Benzer şekilde cennet eşyası olduğu bildirilen, tahtlar, sedirler, döşekler de en rahat ve en gösterişli iç dekorasyon eşyalarıdır. Bu tür mobilyalar günümüzde en gösterişli mekanların baş köşesinde bir estetik ve ihtişam unsuru olarak yeralırlar.
Bütün mülkün sahibi olan Allah'ın sevdiği kullarına hem dünyada hem de ahirette bu tür güzellikleri layık görmesi ve bağışlaması da O'nun şanındandır.
Cennet'te yalnızca Kuran'da bildirilen şeyler mi var?
Kuran'da cennet tasvir edilirken, yaşadığımız dünyadan örnekler ve benzetmeler verilmiştir. Çünkü insan bilmediği birşeyi ancak bildiği şeylerden yola çıkarak zihninde canlandırabilir. Bu ise, her ne kadar aslı gibi olmasa da insana bir ölçüde fikir verir. Cennet nimetleri hakkında Kuran'da yapılan ince ve detaylı tarifler, oradaki nimet ve güzelliklerin, dünyadakilerin en iyi, en güzel ve en üstün olanlarından çok daha üstün olacağını bize göstermektedir.
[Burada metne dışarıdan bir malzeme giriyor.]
Lemma add_key_clauses (pk : list describedColumn) (keys : list Row) (args clauses : list string) :
  fold_left (add_key_clause pk) keys (args, clauses) =
  (args ++ mjoin (map (key_values pk) keys),
   clauses ++ imap (fun i _ => key_clause pk (length args + i * length pk)) keys).
Proof.
  revert args clauses. induction keys as [|row keys IH]; intros args clauses; cbn [fold_left].
  { cbn. by rewrite !app_nil_r. }
  unfold add_key_clause at 2. cbn [fst snd]. rewrite add_predicates, IH. cbn [app map imap mjoin list_join].
  rewrite <- !app_assoc. unfold key_clause at 2. f_equal. f_equal. cbn [app]. f_equal.
  - f_equal. f_equal. apply imap_ext. intros j c _. cbn. f_equal. lia.
  - apply imap_ext. intros i r _. cbn. f_equal. rewrite length_app. unfold key_values. rewrite length_map. lia.
Qed.

(** ** Parameters *)

Definition numbered (n : nat) (values : gmap string string) : Prop :=
  forall k, is_Some (values !! k) <-> exists i, 1 <= i <= Z.of_nat n /\ k = format_Z i.

Lemma seqZ_sorted (m n : Z) : StronglySorted Z.le (seqZ m n).
Proof.
  apply StronglySorted_lookup_2. intros i j x y Hij Hi Hj. apply lookup_seqZ in Hi as [-> _], Hj as [-> _]. lia.
Qed.

Lemma numbered_keys (n : nat) (values : gmap string string) :
  Z.of_nat n <= int64_max -> numbered n values ->
  merge_sort Z.le (omap (fun kv => parse_int64 kv.1) (map_to_list values)) = seqZ 1 (Z.of_nat n).
Proof.
  intros Hn Hv. apply (StronglySorted_unique Z.le); [apply (StronglySorted_merge_sort Z.le)|apply seqZ_sorted|].
  rewrite merge_sort_Permutation.
  assert (Hk : (map_to_list values).*1 ≡ₚ map format_Z (seqZ 1 (Z.of_nat n))).
  { apply NoDup_Permutation; [apply NoDup_fst_map_to_list| |].
    - apply NoDup_fmap_2_strong; [|apply NoDup_seqZ]. intros x y Hx Hy. apply elem_of_seqZ in Hx, Hy.
      apply format_Z_inj; unfold int64_min, int64_max in *; lia.
    - intros k. rewrite elem_of_map_keys, (Hv k), (list_elem_of_fmap format_Z).
      split; intros (i & H1 & H2); exists i.
      + split; [done|]. apply elem_of_seqZ. lia.
      + split; [|done]. apply elem_of_seqZ in H2. lia. }
  assert (Ho : omap (fun kv => parse_int64 kv.1) (map_to_list values) = omap parse_int64 ((map_to_list values).*1)).
  { clear. induction (map_to_list values) as [|kv l IH]; [done|]. rewrite fmap_cons, !omap_cons_eq, IH. by destruct (parse_int64 kv.1). }
  rewrite Ho, Hk. clear -Hn. assert (Hr : Forall (fun z => int64_min <= z <= int64_max) (seqZ 1 (Z.of_nat n))).
  { apply Forall_forall. intros z Hz%elem_of_seqZ. unfold int64_min, int64_max in *. lia. }
  induction Hr as [|z l Hz _ IH]; [done|]. cbn [map]. rewrite omap_cons_eq, parse_int64_format by done. by rewrite IH.
Qed.
(** C19. A relation message brings the schemas in line: the relation is cached
    under its id, and every shape on it or on its root that is still live has
    exactly the schema of the columns it projects. *)
Theorem relation_message_checks_schemas {S} `{CheckpointLaws S} (env : nat -> World) (cfg : runtimeConfig) (lsn_String : Z -> string)
    (relationID : Z) (relation : Relation) (batch : ChangeBatch) (r r' : Runtime S) out :
  well_formed (rt_shapes r) ->
  handleLogicalMessage env cfg lsn_String (RelationMessage relationID relation) batch r = (r', Ok out) ->
  exists metadata, rt_relationCache r' !! relationID = Some metadata /\ md_Relation metadata = relation /\
    md_PKColumns metadata = primaryKeyColumns (md_Columns metadata) /\
    forall h st, live_at h st (rt_shapes r') -> concerned metadata st -> current_schema metadata st.
Proof.
  intros Hwf E. cbn [handleLogicalMessage] in E. apply bind_Ok in E as (r1 & md & E & E2). injection E2 as <- _.
  exists md. pose proof (cached_schema env relationID relation md r r1 Hwf E) as [H1 H2].
  destruct (cached_entry env relationID relation md r r1 E) as [H3 H4]. done.
Qed.

(** The server's table lost a column: the shape is invalidated. *)
Definition demo_altered (_ : nat) : World :=
  mkWorld (fun _ => 1700000000000000)
    (mkDatabase None (fun _ => Ok (take 2 demo_described)) (fun _ => Ok None) (fun _ _ => Ok []) None (Ok ("10:10:", "0/10")) 0 None) None.

Lemma relation_message_checks_schemas_witness :
  let r' := (handleLogicalMessage demo_altered demo_config demo_lsn (RelationMessage 1 demo_items) demo_batch demo_runtime).1 in
  st_Deleted <$> (mgr_byHandle (rt_shapes r') !! "h") = Some true /\
  exists metadata, rt_relationCache r' !! 1 = Some metadata /\ md_Relation metadata = demo_items.
Proof.
  intros r'. split; [vm_compute; reflexivity|].
  destruct (relation_message_checks_schemas demo_altered demo_config demo_lsn 1 demo_items demo_batch demo_runtime r' (demo_batch, 0))
    as (md & H1 & H2 & _).
  - exact demo_shapes_wf.
  - vm_compute. reflexivity.
  - exists md. split; [exact H1|exact H2].
Defined.

(** The positions of the stream only go forward: through any rounds of
    the loop, failures included, the confirmed, the received and the server's
    position never decrease. *)
Theorem positions_never_go_back {S} `{CheckpointLaws S} (env : nat -> World) (cfg : runtimeConfig) (lsn_String : Z -> string)
    (events : list replicationEvent) (clientXLogPos : Z) (batch : ChangeBatch) (r : Runtime S) :
  positions_le r (replicationLoop env cfg lsn_String events clientXLogPos batch r).
Proof. apply loop_positions. Qed.

(** Names of slots and publications are valid: at most [maxLen] bytes,
    not empty, and only lower-case letters, digits and underscores. *)
Theorem compact_identifier_valid (value : string) (maxLen : nat) :
  (0 < maxLen)%nat ->
  let name := compactIdentifier value maxLen in
  (0 < String.length name <= maxLen)%nat /\ all_bytes slot_byte name = true.
Proof.
  intros Hn. unfold compactIdentifier. set (compact := String.rev _).
  assert (Hc : all_bytes slot_byte compact = true).
  { unfold compact. rewrite all_bytes_rev. apply trim_underscores_bytes. rewrite all_bytes_rev.
    apply trim_underscores_bytes, compact_from_bytes. }
  split; [split; [|apply take_bytes_length]|apply take_bytes_bytes; by case_decide].
  destruct maxLen as [|n]; [lia|]. case_decide as He; [cbn; lia|]. destruct compact; [done|]. cbn. lia.
Qed.

Lemma compact_identifier_valid_witness :
  all_bytes slot_byte (compactIdentifier "_My-App/Stream 1_" 10) = true /\ compactIdentifier "_My-App/Stream 1_" 10 = "my_app_str".
Proof. split; [apply (compact_identifier_valid "_My-App/Stream 1_" 10); lia|vm_compute; reflexivity]. Defined.


(* ===== verification/Lifecycle.v ===== *)
(** The life cycle of the runtime: [src/internal/pg/runtime.go], and what
    [src/internal/pg/replication.go] does to connect and to disconnect.

    Goroutines share the fields of the runtime under its lock.  A section of
    code that holds the lock is one step, and so is what lies between two
    sections: a question to the server, a round of a replication loop, the
    preparation of a start, a save of the checkpoint.  Four kinds of goroutines
    take steps in any order: the one that connects (first inside [Start], then
    the supervisor), the replication loops, the one that closes, and requests
    that need the pool.  The answers of the server are arguments of a step and
    differ from step to step; connections and pools are numbers. *)

From Stdlib Require Import Ascii String ZArith NArith Lia.
From stdpp Require Import relations.
From S2P Require Import Prelude GoValue ShapeTypes Diff Storage Persist Manager ShapeLog Effects ChangeBatch RelationCache Snapshot Replication Moves.

#[local] Set Warnings "-clear-no-such-hyp".

(** * Definitions *)

Inductive ServiceStatus : Type := StatusStarting | StatusWaiting | StatusActive | StatusSleeping | StatusStopped.

#[export] Instance ServiceStatus_eq_dec : EqDecision ServiceStatus.
Proof. solve_decision. Defined.

(** int32. *)
Definition wrap32 (z : Z) : Z := (z + 2147483648) mod 4294967296 - 2147483648.

(** Where the goroutine that connects is: the points of [ensurePool] and
    [ensureReplication] in their order, with the values held there. *)
Inductive connect_point : Type :=
| AtPool
| AtPoolInstall (pool : nat)
| AtFirstCheck
| AtCheck
| AtPublication
| AtDial
| AtIdentify (conn : nat)
| AtPrepare (conn : nat) (sysident : systemIdentity)
| AtStream (conn : nat) (slot : string) (start : Z) (sysident : systemIdentity)
| AtInstall (conn : nat) (slot : string) (start : Z) (sysident : systemIdentity)
| AtSpawn (conn : nat) (slot : string) (start : Z) (sysident : systemIdentity)
| AtSave (slot : string) (start : Z) (sysident : systemIdentity)
| AtStatus (connected : bool).

(** [Connecting false] is the attempt inside [Start], before the supervisor
    exists and is counted in [runWG]. *)
Inductive connector : Type :=
| NotStarted
| Connecting (supervised : bool) (at_ : connect_point)
| Ticking
| Exited.

(** Where [Close] is: [hadCtx] says that it found a run context. *)
Inductive closer : Type :=
| Open
| ClosingConn (replConn : option nat) (hadCtx : bool)
| WaitingLoops (hadCtx : bool)
| WaitingRun (hadCtx : bool)
| Closed (hadCtx : bool).

#[export] Instance closer_eq_dec : EqDecision closer.
Proof. solve_decision. Defined.

(** What the server answers to one attempt to connect. *)
Record connectAnswers : Type := mkConnectAnswers {
  ans_pool : bool;
  ans_publicationExists : result string bool;
  ans_createPublication : option string;
  ans_dial : bool;
  ans_sysident : result string systemIdentity;
  ans_slots : slotAnswers;
  ans_stream : bool
}.

Section life.
Context {S : Type} {store_ops : Store S}.

(** The fields of the runtime that its life cycle changes.  The run context
    and its cancel function are only compared with nil. *)
Record Fields : Type := mkFields {
  rf_rt : Runtime S;
  rf_status : ServiceStatus;
  rf_poolConfig : option Z;
  rf_pool : option nat;
  rf_conn : option nat;
  rf_cancel : option nat;
  rf_runCtx : bool;
  rf_runCancel : bool;
  rf_lastReplError : string
}.

(** What exists outside the fields: whether the run context is done, the
    loops whose context is done, the connections and the pools that are open,
    and the next number. *)
Record Resources : Type := mkResources {
  rs_ctxDone : bool;
  rs_cancelled : gset nat;
  rs_conns : gset nat;
  rs_pools : gset nat;
  rs_next : nat
}.

(** The goroutines; a loop has the client's position and its batch, a request
    the pool it has opened. *)
Record Life : Type := mkLife {
  lf_fields : Fields;
  lf_res : Resources;
  lf_connector : connector;
  lf_closer : closer;
  lf_loops : gmap nat (Z * ChangeBatch);
  lf_requests : gmap nat nat
}.

Definition set_fields (f : Fields) (l : Life) : Life :=
  mkLife f (lf_res l) (lf_connector l) (lf_closer l) (lf_loops l) (lf_requests l).
Definition set_res (r : Resources) (l : Life) : Life :=
  mkLife (lf_fields l) r (lf_connector l) (lf_closer l) (lf_loops l) (lf_requests l).
Definition set_connector (c : connector) (l : Life) : Life :=
  mkLife (lf_fields l) (lf_res l) c (lf_closer l) (lf_loops l) (lf_requests l).
Definition set_closer (c : closer) (l : Life) : Life :=
  mkLife (lf_fields l) (lf_res l) (lf_connector l) c (lf_loops l) (lf_requests l).
Definition set_loops (loops : gmap nat (Z * ChangeBatch)) (l : Life) : Life :=
  mkLife (lf_fields l) (lf_res l) (lf_connector l) (lf_closer l) loops (lf_requests l).
Definition set_requests (requests : gmap nat nat) (l : Life) : Life :=
  mkLife (lf_fields l) (lf_res l) (lf_connector l) (lf_closer l) (lf_loops l) requests.

Definition with_rt (r : Runtime S) (f : Fields) : Fields :=
  mkFields r (rf_status f) (rf_poolConfig f) (rf_pool f) (rf_conn f) (rf_cancel f) (rf_runCtx f) (rf_runCancel f) (rf_lastReplError f).
Definition with_status (s : ServiceStatus) (f : Fields) : Fields :=
  mkFields (rf_rt f) s (rf_poolConfig f) (rf_pool f) (rf_conn f) (rf_cancel f) (rf_runCtx f) (rf_runCancel f) (rf_lastReplError f).
Definition with_pool (p : option nat) (f : Fields) : Fields :=
  mkFields (rf_rt f) (rf_status f) (rf_poolConfig f) p (rf_conn f) (rf_cancel f) (rf_runCtx f) (rf_runCancel f) (rf_lastReplError f).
Kuran'da cennet tarif edilirken, Allah'ın dünyada yaratmış olduğu en makbul, en kaliteli, en çok rağbet edilen, en nadir rastlanan şeylerden örnekler verir.
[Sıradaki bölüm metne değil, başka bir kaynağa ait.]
(** An upsert is of one shape. *)
Lemma upsert_kept (def : Definition_) (snapshot : SnapshotResult) (offset : string) (now : Z) (m : Manager) :
  well_formed m -> handle_unused def now m -> others_kept def m (UpsertSnapshotAtOffset def snapshot offset now m).1.
Proof.
  intros Hwf Hu h st [Hst Hd] Hne. split; [|done]. unfold UpsertSnapshotAtOffset, create_state.
  destruct (mgr_byHash m !! definition_hash def) as [k|] eqn:Eh.
  - apply (wf_hash m Hwf) in Eh as (s & [Hs _] & He). assert (k <> h) by (intros ->; congruence).
    destruct (persistStateLocked _ m) as [m1 [e|]] eqn:Ep; apply persist_same in Ep as (E1 & E2 & _); cbn [fst]; [by rewrite E1|].
    repeat (autorewrite with mgr; mgr_simpl). by rewrite lookup_insert_ne, E1.
  - specialize (Hu Eh). assert (new_handle (definition_hash def) now <> h) by (intros E; rewrite <- E in Hst; congruence).
    destruct (persistStateLocked _ (set_generation _ m)) as [m1 [e|]] eqn:Ep; apply persist_same in Ep as (E1 & E2 & _); mgr_simpl; cbn [fst]; [by rewrite E1|].
    repeat (autorewrite with mgr; mgr_simpl). cbn [created_state st_Handle]. by rewrite lookup_insert_ne, E1.
Qed.

Lemma kept_indices (def : Definition_) (m0 m m' : Manager) : same_indices m' m -> others_kept def m0 m -> others_kept def m0 m'.
Proof. intros (E & _) Hk h st Hl Hne. unfold live_at in *. rewrite E. by apply Hk. Qed.

Context {B : Type} {backend : Backend B}.
Variable cfg : Config.
Variable error_text : runtimeError -> string.
Variable json_error : string -> string.
Variable is_print : N -> bool.
Variable env : Env S B.
Variable def : Definition_.
Variables (surroundings : nat -> Surroundings) (router : Router) (rounds : nat) (r : Request).
Hypothesis Hmethod : r_Method r <> "DELETE".
Hypothesis Hdef : asks_for json_error is_print r def.
#[local] Abbreviation serve := (ServeHTTP cfg error_text json_error is_print env surroundings router rounds r).

Lemma serve_steps (x : Exchange S) :
  unused env def (ex_manager x) -> well_behaved env def (ex_manager x) ->
  rtc mstep (ex_manager x) (ex_manager (serve x).2) /\ unused env def (ex_manager (serve x).2).
Proof.
  intros Hu Hothers. set (m0 := ex_manager x) in *.
  apply (inv_serve cfg error_text json_error is_print env def (fun m => rtc mstep m0 m /\ unused env def m)); try done.
  - intros n m [Hr Hm]. destruct (Hothers n m Hr Hm) as [Hr2 Hm2]. split; [by etrans|done].
  - intros n m snapshot offset [Hr Hm]. split; [|intros k; by apply upsert_unused]. eapply rtc_r; [exact Hr|]. by apply step_operation, step_upsert.
  - intros m h offset waiter [Hr Hm]. split; [eapply rtc_r; [exact Hr|apply step_register]|]. intros k.
    destruct (wait_register_same h offset waiter m) as (E1 & E2 & _). by apply (unused_same def _ m).
  - intros m h waiter [Hr Hm]. split; [eapply rtc_r; [exact Hr|apply step_remove_waiter]|]. intros k.
    destruct (removeWaiter_same h waiter m) as (E1 & E2 & _). by apply (unused_same def _ m).
Qed.

Lemma serve_kept (x : Exchange S) :
  well_formed (ex_manager x) -> unused env def (ex_manager x) -> (forall n m, env_others env n m = m) ->
  others_kept def (ex_manager x) (ex_manager (serve x).2).
Proof.
  intros Hwf Hu Halone. set (m0 := ex_manager x) in *.
  apply (inv_serve cfg error_text json_error is_print env def (fun m => (well_formed m /\ unused env def m) /\ others_kept def m0 m)); try done.
  - intros n m. by rewrite Halone.
  - intros n m snapshot offset [[Hw Hm] Hk]. split_and!; [by apply wf_upsert|intros k; by apply upsert_unused|].
    intros h st Hl Hne. apply (upsert_kept def snapshot offset (env_now env n) m Hw (Hm n)); [by apply Hk|done].
  - intros m h offset waiter [Hs Hk]. split; [by eapply sound_same; [apply wait_register_same|]|eapply kept_indices; [apply wait_register_same|done]].
  - intros m h waiter [Hs Hk]. split; [by eapply sound_same; [apply removeWaiter_same|]|eapply kept_indices; [apply removeWaiter_same|done]].
  - change ((well_formed m0 /\ unused env def m0) /\ others_kept def m0 m0). split; [done|by intros h st Hl _].
Qed.
End steps.

(** ** Calls while the runtime runs *)

(** Steps of the manager are steps of the runtime. *)
Lemma shapes_run {S} `{Store S} (env : nat -> World) (cfg : runtimeConfig) (lsn_String : Z -> string) (ParseLSN : string -> option Z)
    (error_text : runtimeError -> string) (m : Manager S) (l : Life S) :
  rtc mstep (rt_shapes (rf_rt (lf_fields l))) m -> rtc (lstep env cfg lsn_String ParseLSN error_text) l (on_rt (Replication.set_shapes m) l).
Proof.
  intros Hr. remember (rt_shapes (rf_rt (lf_fields l))) as m0 eqn:E. revert l E. induction Hr as [m|m m1 m2 Hs _ IH]; intros l ->.
  - replace (on_rt _ l) with l; [done|]. by destruct l as [[[] ? ? ? ? ? ? ? ?] ? ? ? ? ?].
  - eapply rtc_l; [by apply (step_shapes _ _ _ _ _ l m1)|]. exact (IH (on_rt (Replication.set_shapes m1) l) eq_refl).
Qed.

(** ** A second shape *)

(** A request for a second shape of the table of [first_request]. *)
Definition filtered_request : Request := table_request "GET" "s3cret" [("offset", "-1"); ("where", "id = 1")].

Lemma first_manager_wf : well_formed first_manager.
Proof.
  set (def := shapeDefinitionFromRequest (parsed_request first_request)).
  assert (Hk : well_formed first_manager /\ unused (alone_env "a") def first_manager); [|by destruct Hk].
  assert (Ht : triple (inv (fun m => well_formed m /\ unused (alone_env "a") def m))
    (HandleShape secured_config (fun _ => "error") (fun _ => "error") (fun _ => true) (alone_env "a") 3 first_request)
    (fun _ => inv (fun m => well_formed m /\ unused (alone_env "a") def m))).
  { apply (inv_handle _ _ _ _ _ def).
    - done.
    - intros n m snapshot offset [Hw Hu]. split; [by apply wf_upsert|intros k; by apply upsert_unused].
    - intros m h offset waiter. apply sound_same, wait_register_same.
    - intros m h waiter. apply sound_same, removeWaiter_same.
    - discriminate.
    - intros req E. unfold def, parsed_request. by rewrite E. }
  specialize (Ht (NewService secured_config demo_none true)). unfold inv in Ht. unfold first_manager, run. apply Ht.
  split; [apply empty_well_formed|]. intros n _. apply lookup_empty.
Qed.

Lemma filtered_unused : unused (alone_env "a") (shapeDefinitionFromRequest (parsed_request filtered_request)) first_manager.
Proof.
  intros n _. assert (Hk : first_manager.(mgr_byHandle) = {[first_handle := first_state]}) by (vm_compute; reflexivity).
  rewrite Hk. apply lookup_singleton_ne. unfold new_handle.
  assert (Hh : exists s, take_bytes 10 (definition_hash (shapeDefinitionFromRequest (parsed_request filtered_request))) = String "e" s) by (vm_compute; eauto).
  destruct Hh as [s ->]. discriminate.
Qed.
Örneğin iri ve siyah göz nadir rastlanan ve özellikle kadınlara, son derece estetik ve çarpıcı bir görünüm veren bir göz şeklidir. İşte bu özellik nedeniyle cennette bulunan iri ceylan gözlü, siyah gözlü kadınlardan bahsedilir. Bu demek değildir ki yeşil, mavi ya da çekik gözlü kadınlar bulunmasın... Allah yalnızca cennetin üstünlüğünü ve kalitesini vurgulamak maksadıyla, dünya ölçülerinde en makbul olan şeylerin cennette çok daha üstünleriyle bulunduğunu bildirmektedir. Başka bir örnek verirsek, cennette her türlü meyveden bulunduğu Kuran'da haber verilir. Fakat örnek olarak, muz veya incir gibi genelde daha fazla tercih edilen meyveler verilir. Bu orada diğerlerinin yokluğu anlamına gelmez.
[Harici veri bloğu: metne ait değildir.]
Lemma pstep_ok (prompt : bool) (p p' : Process S) : process_ok prompt p -> pstep prompt p p' -> process_ok prompt p'.
Proof.
  intros Hok Hs. pose proof Hok as [Hl Hr Hc Hp].
  destruct Hs as [Hg|l' Hs Hm|Hph|e Hph Hx He|Hph Hx|Hph Hx|[|text] Hph|err Hph|hadCtx err Hph Hx].
  - split; cbn; [done..|by destruct Hc as [-> | ->]; right|exact Hp].
  - pose proof (life_step_lstep _ _ _ _ Hs) as Hls.
    split; [by eapply steps_ok, rtc_once|by eapply lstep_run_ok|done|by apply life_at_phase].
  - unfold at_phase in Hp. rewrite Hph in Hp. destruct Hp as [[m Hm] Hlog].
    assert (Hls : lstep env (runtime_config url_Path (pr_cfg p)) lsn_String ParseLSN error_text (pr_runtime p) (pr_runtime (start_engine pool_ParseConfig p)))
      by (cbn; apply step_start; by rewrite Hm).
    split; [by eapply steps_ok, rtc_once|by eapply lstep_run_ok|done|].
    unfold at_phase, start_engine. cbn. unfold Lifecycle.Start. rewrite Hm. by destruct (pool_error (pr_cfg p)).
  - unfold at_phase in Hp. rewrite Hph in Hp. destruct Hp as ([Ho _] & _ & Hlog).
    split; [done..|]. unfold at_phase. cbn. left. rewrite Hlog. split_and!; [done|done|]. left. by exists e.
  - unfold at_phase in Hp. rewrite Hph in Hp. destruct Hp as (Hco & _ & Hlog). split; [done..|]. unfold at_phase. cbn.
    destruct (pool_error (pr_cfg p)) eqn:He; cbn in Hco.
    + destruct Hco as (_ & _ & Hco). by destruct (lf_connector (pr_runtime p)) as [|[]| |].
    + split_and!; [by apply coming_up|apply Hco|done|done].
  - unfold at_phase in Hp. rewrite Hph in Hp. by split.
  - unfold at_phase in Hp. rewrite Hph in Hp. by split.
  - unfold at_phase in Hp. rewrite Hph in Hp. destruct Hp as (Hu & Ho & He & Hlog). split; [done..|].
    unfold at_phase. cbn. left. rewrite Hlog. split_and!; [done|done|]. right. by exists text.
  - unfold at_phase in Hp. rewrite Hph in Hp. destruct Hp as (Hu & Ho & He & Hlog).
    destruct (log_if_same "shutdown http server: " err p) as (E1 & E2 & E3).
    split; unfold at_phase, after_shutdown; cbn; rewrite ?E1, ?E2, ?E3; try done.
  - unfold at_phase in Hp. rewrite Hph in Hp. destruct Hp as (Hu & Hsh & He).
    destruct (log_if_same "shutdown engine: " err p) as (E1 & E2 & E3).
    split; unfold at_phase, after_close; cbn; rewrite ?E1, ?E2, ?E3; try done.
    right. split_and!; [by destruct Hc as [-> | ->]|done| | |done].
    + pose proof (up_closer _ Hu) as Hcl. rewrite Hx in *. by subst.
    + intros Hpr. apply Hsh; [done|congruence].
Qed.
Sonsuz ve sınırsız olan cennet nimetlerini Kuran'da tek tek sayılmasının Kuran'ın hikmetiyle bağdaşmayacağı açıktır. Herkesin, zevkine göre, "nefsinin arzu ettiği", "istek duyduğu herşeyin" cennette var olduğunun haber verilmesi, cennet nimetlerinin sınırsız ve insanın hayalgücünün çok daha üstünde olduğunu ifade etmek için yeterlidir. Herkes Kuran'ı kendi imanı, aklı, samimiyeti derecesinde anlar. Kuran ayetlerini art niyetle okuyan bir inkarcı da, cennet ayetlerini kendi kısır düşünceleri doğrultusunda anlayacaktır. Akılsız bir kişinin yapacağı yorumlarının Kuran'da yapılan cennet tariflerinden çok uzak olacağı açıktır. Oysa, bir mümin ayetlerde kastedilen köşklerin, konakların, dünyanın en nadide, en kıymetli bölgelerinden birindeki, yemyeşil ağaçların arasında, dünya şartlarında olabilecek en kusursuz manzaraya hakim ve olabilecek en üstün teknolojiye sahip bir malikaneye benzeyen, ancak bunun çok daha ötesi bir güzellikteki ve çarpıcılıktaki meskenler olduğunu kavrar.
Umursamazlık
Bir kısım insanlarda cennet hakkında, "olsa da olur olmasa da olur" şeklinde bir umursamazlık, bir ilgisizlik mevcuttur. Oysa ahirette insan için iki ihtimal vardır, cennet ya da cehennem. İkisinin arası bir yere gitme gibi bir seçenek yoktur. Cenneti gereği gibi takdir edemeyen, onun özlemini çekmeyen, ona kavuşmak istemeyen bir kişinin oraya layık olmadığı ortadadır. Cennete layık olmayan bir kişininde elbette oraya sokulması söz konusu değildir. Ve cennete kabul edilmeyen bir kişinin gideceği tek bir yer vardır: Cehennem. Bu yüzden, Allah'ın müminlere çok büyük bir lütuf ve armağanı olan cenneti umursamamak, küçümsemek, ona girmeyi arzulamamak, ona girmek için çaba göstermemek, bu tutumundan vazgeçmediği sürece kişinin ateş halkından olduğunun en açık alametidir. Çok zayıf bir imana sahip olan bir kişi dahi, sonsuz cehennem azabı hakkında fikir sahibidir ve ondan korunmak için varını yoğunu ortaya koymaktan çekinmez. Bunu yapmayanın ise imanından söz edilemez.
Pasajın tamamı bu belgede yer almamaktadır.